藍原もダークなスーツ姿で、いつもよりさらにお侍さんのようだった。
「藍原さん、おはようございまーす」
車を降りて、苺は藍原に挨拶した。
「おはようございます」
きっちりお辞儀して挨拶を返してくれた藍原だが、苺の身体をチェックするように見てくる。
「合格ですか?」
思わず聞いたら、藍原は目を見開き、笑顔になった。
「ええ。合格です」
「わおっ、ヤッター! 爽、苺合格をもらいましたよ」
そう言ったら、なぜか爽は眉を寄せて苺を見てくる。見れば、藍原と岡島も、意味ありげな表情で視線を合わせている。
なんだ?
「どうしたんですか?」
「いえ……呼び捨ては、さすがにどうかと」
藍原が爽に向いて言う。
「そうだな」
「やはり、我々と同じように『爽様』と呼ぶのがよろしいのではないでしょうか?」
岡島が自分の意見を伝えると、爽は考え込んだ。
「……」
なんだなんだ?
「あの、店長さんでいいんじゃないですか?」
ずいぶんと悩んでいる三人に、苺は自分の意見を言ってみた。
「「「それはない」」」
三人が声をハモらせる。
びっくりして、苺は身を引いた。
「そっ、そうですか」
店長さんがダメだとは。それで、爽様もダメで……
「『爽さん』と呼ぶのでいい。苺がフィアンセだということを隠すつもりはないからな」
フィアンセ?
うひゃーっ。
苺に馴染まない単語を、いとも簡単に口にするとは。
さすが、爽だね!
おかしな感心をしていたら、藍原が、「それはちょっと」といただけないとばかりに反論した。

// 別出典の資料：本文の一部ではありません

(** * bosun notifications: cmd/bosun/conf/notify.go

    A shallow embedding of the notification dispatcher of bosun
    ([Notify], [DoPost], [DoGet], [DoEmail], [Send], [SendMail]) and the
    properties of its mail and HTTP channels.

    The Go code talks to the outside world through [net/smtp], [net/http],
    the [slog] logger and the [collect] counters.  The embedding keeps those
    effects explicit: a statement is a function on a [World] that holds the
    state of the outside world, the list of calls made to it together with
    their replies, the log and the counters.  The outside world itself (the
    relay, the HTTP server) is an arbitrary deterministic machine, a
    parameter of every definition. *)

From stdpp Require Import base option list strings gmap.
From Stdlib Require Import ZArith Lia Strings.Byte.

Local Open Scope Z_scope.

(** ** Go values *)

(** [[]byte] *)
Abbreviation bytes := (list byte).

(** A Go [error] value that is not nil; [option error] is an [error] that
    may be nil. *)
Inductive error : Type :=
| errors_New (msg : string).

Definition not_nil {A : Type} (x : option A) : bool :=
  match x with Some _ => true | None => false end.

(** [[]byte(s)] and [string(b)]: the same bytes. *)
Definition bytes_of_string (s : string) : bytes := String.list_byte_of_string s.
Definition string_of_bytes (b : bytes) : string := String.string_of_list_byte b.

(** [len(s) > 0] on a string. *)
Definition len_gt_0 (s : string) : bool :=
  match s with EmptyString => false | String _ _ => true end.

(** ** [strings.Split]

    [strings.Split s sep] for a separator that is not empty: the pieces of
    [s] between the occurrences of [sep], found from the left and not
    overlapping.  (With an empty separator Go splits after each UTF-8
    sequence; the code never does that and the case is left to split
    after each byte.) *)
Fixpoint split_go (sep : string) (skip : nat) (acc : string) (s : string)
  : list string :=
  match s with
  | EmptyString => [acc]
  | String c s' =>
      match skip with
      | S k => split_go sep k acc s'
      | O =>
          if String.prefix sep s
          then acc :: split_go sep (Nat.pred (String.length sep)) EmptyString s'
          else split_go sep O (acc +:+ String c EmptyString) s'
      end
  end.

Definition strings_Split (s sep : string) : list string :=
  split_go sep O EmptyString s.

(** ** Collaborator types *)

(** [mail.Address] *)
Record mail_Address : Type := {
  Name : string;
  Address : string;
}.

(** [url.URL], through its [String] method. *)
Record url_URL : Type := { URL_String : string }.

(** [models.Attachment] *)
Record Attachment : Type := {
  Data : bytes;
  Filename : string;
  ContentType : string;
}.

(** [models.IncidentState], the fields this file reads. *)
Record IncidentState : Type := {
  AlertKey : string;
  Subject : string;
  Body : string;
  EmailSubject : bytes;
  EmailBody : bytes;
  Attachments : list Attachment;
}.

(** The [interface{}] handed to a template: the incident or a string. *)
Inductive context : Type :=
| ctx_state (st : IncidentState)
| ctx_string (s : string).

(** [template.Template], through its [Execute] method: the bytes written
    to the buffer and the error. *)
Record Template : Type := {
  Execute : context -> bytes * option error;
}.

(** [Notification] *)
Record Notification : Type := {
  n_Email : list mail_Address;
  n_Post : option url_URL;
  n_Get : option url_URL;
  n_Print : bool;
  n_UseBody : bool;
  n_Body : option Template;
  n_ContentType : string;
  n_UseFullContext : bool;
}.

(** [Conf], the fields this file reads. *)
Record Conf : Type := {
  EmailFrom : string;
  SMTPHost : string;
  SMTPUsername : string;
  SMTPPassword : string;
}.

(** [email.Attachment] and [email.Email] of jordan-wright/email. *)
Record email_Attachment : Type := {
  a_Filename : string;
  a_ContentType : string;
  a_Content : bytes;
}.

Record Email : Type := {
  From : string;
  To : list string;
  Cc : list string;
  Bcc : list string;
  e_Subject : string;
  e_HTML : bytes;
  e_Headers : gmap string (list string);
  e_Attachments : list email_Attachment;
}.

(** [email.NewEmail()] *)
Definition NewEmail : Email :=
  {| From := EmptyString; To := []; Cc := []; Bcc := [];
     e_Subject := EmptyString; e_HTML := [];
     e_Headers := ∅; e_Attachments := [] |}.

(** [e.Headers.Add(key, value)] *)
Definition Headers_Add (key value : string) (h : gmap string (list string))
  : gmap string (list string) :=
  <[key := default [] (h !! key) ++ [value]]> h.

(** [tls.Config] *)
Record tls_Config : Type := { InsecureSkipVerify : bool }.

(** [smtp.Auth] *)
Inductive smtp_Auth : Type :=
| PlainAuth (identity username password host : string).

(** [io.ReadCloser] of a response body: an opaque handle. *)
Definition io_ReadCloser : Type := nat.

(** [http.Response] *)
Record http_Response : Type := {
  Status : string;
  StatusCode : Z;
  resp_Body : option io_ReadCloser;
}.

(** ** Calls to the outside world

    One constructor for each call the file makes on [net/smtp] and
    [net/http], indexed by the type of what the call returns.  An
    [option error] is the returned [error]; a call that also returns a
    handle ([smtp.Dial], [Client.Data]) returns a usable one exactly when
    the error is nil. *)
Inductive netE : Type -> Type :=
| smtp_Dial (addr : string) : netE (option error)
| Client_Hello (localName : string) : netE (option error)
| Client_Extension (ext : string) : netE (bool * string)
| Client_StartTLS (config : tls_Config) : netE (option error)
| Client_Auth (a : smtp_Auth) : netE (option error)
| Client_Mail (from : string) : netE (option error)
| Client_Rcpt (to : string) : netE (option error)
| Client_Data : netE (option error)
| Writer_Write (p : bytes) : netE (Z * option error)
| Writer_Close : netE (option error)
| Client_Quit : netE (option error)
| Client_Close : netE (option error)
| http_Post (url contentType : string) (body : bytes)
    : netE (option http_Response * option error)
| http_Get (url : string) : netE (option http_Response * option error)
| ReadCloser_Close (b : io_ReadCloser) : netE (option error).

(** A call with its reply. *)
Inductive event : Type :=
| Ev {X : Type} (call : netE X) (reply : X).

(** ** The log and the counters *)

(** An argument of a log call. *)
Inductive value : Type :=
| VString (s : string)
| VInt (z : Z)
| VError (e : error)
| VStrings (l : list string).

(** Modelled from the spec: the [slog] package is not part of the source
    at hand; the spec has a log sink that receives a line for every success
    and failure.  A log entry is the call as it was made. *)
Inductive slog_call : Type :=
| slog_Infoln (args : list value)
| slog_Infof (format : string) (args : list value)
| slog_Error (args : list value)
| slog_Errorln (args : list value)
| slog_Errorf (format : string) (args : list value).

(** A log entry of error level: how a failure is logged. *)
Definition is_failure_log (l : slog_call) : bool :=
  match l with
  | slog_Error _ | slog_Errorln _ | slog_Errorf _ _ => true
  | slog_Infoln _ | slog_Infof _ _ => false
  end.

(** Modelled from the spec: the [collect] package is not part of the source
    at hand; the spec has a telemetry sink of monotonically increasing
    counters, incremented by [collect.Add].  The counters are a map from
    the metric name to its count, a missing name counting as zero. *)
Definition counter_add (metric : string) (inc : Z) (c : gmap string Z)
  : gmap string Z :=
  <[metric := default 0 (c !! metric) + inc]> c.

(** ** The world and statements *)

Record World (Env : Type) : Type := mkWorld {
  env : Env;                      (* the state of the outside world *)
  trace : list event;             (* the calls made so far, oldest first *)
  log : list slog_call;           (* the log, oldest first *)
  counters : gmap string Z;       (* the [collect] counters *)
}.
Arguments mkWorld {Env} _ _ _ _.
Arguments env {Env} _.
Arguments trace {Env} _.
Arguments log {Env} _.
Arguments counters {Env} _.

(** How a statement ends: control goes on to the next statement, the
    function returns, or the goroutine panics. *)
Inductive outcome (R A : Type) : Type :=
| Next (a : A)
| Return (r : R)
| Panic.
Arguments Next {R A} _.
Arguments Return {R A} _.
Arguments Panic {R A}.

「いや、それでいい。苺、ここでは私のことは爽さんと呼びなさい」
命じられちゃったけど……
「苺も『爽さん』はないと思うですよ」
そう言ったら、爽はむっとし、藍原は、そらみろといわんばかりの顔をする。
「鈴木さんに『爽様』と呼ばれるのがおいやなのでしたら、藤原社長でいいのでは?」
岡島が間に割って入ってきてそんな提案をする。
「社長?」
店長さんが社長?
苺はきょとんとしてしまったが、
「まあ、それが一番しっくりしますね」
なんて藍原は頷く。驚いて爽を見ると、彼もまた同意しているかのようだ。
「ええっと、苺は、爽のことを、社長さんって呼ばなきゃならないんですか?」
「『さん』はつけなくていい、やめなさい」
爽がきっぱり言う。
「店長さんはよくって、なんで社長さんはダメなんですか?」
「藤原をつけてごらんなさい」
なぜか藍原がそんなことを言ってくる。
「藤原店長さん、藤原社長さん」
うほっ。確かに『社長』のほうに『さん』をつけると、おかしな具合だ。
「それでは、仕事中は爽様のことを『藤原社長」と呼ぶということでよろしいですね、鈴木さん』
「は、はい。わかったです」
「では、参りましょうか、爽様」
「ああ」
三人が歩き出し、苺もついていく。
エレベーターに乗り込み、苺は爽を見上げた。
『藤原社長』と心の中で読んでみる。
馴染みがなくて、呼ぶことに違和感はあるものの、なんかかっこいい。
「もはや、大会社の社長って感じですね」
苺は爽に言ってから、視線を扉に移した。
呼び名のことですっかり忘れていたけど、いよいよ新しい職場と、ごたいめーん♪
緊張とワクワクで鼓動を速めながら、エレベーターの扉を見つめる。
そのとき、小さく噴き出す音がして、苺は藍原に目を向けた。
「なんで噴いたんですか?」
噴き出すほど面白いことがあったとは、思えないんだけど。
「失礼しました。思わず。さあ、着きましたよ」
エレベーターの扉が開いた。
「わーい、一番乗りぃ♪」
ぴょんと飛んでエレベーターから降りた苺は、そのまま動きを止めた。
えっ? ここって、何?
想像していた高級店とかじゃない。
そこには重厚なドアがそびえたっていた。
さらにそのドアには、『社長室』と、金ぴかなまばゆいプレートがつけられていたのであった。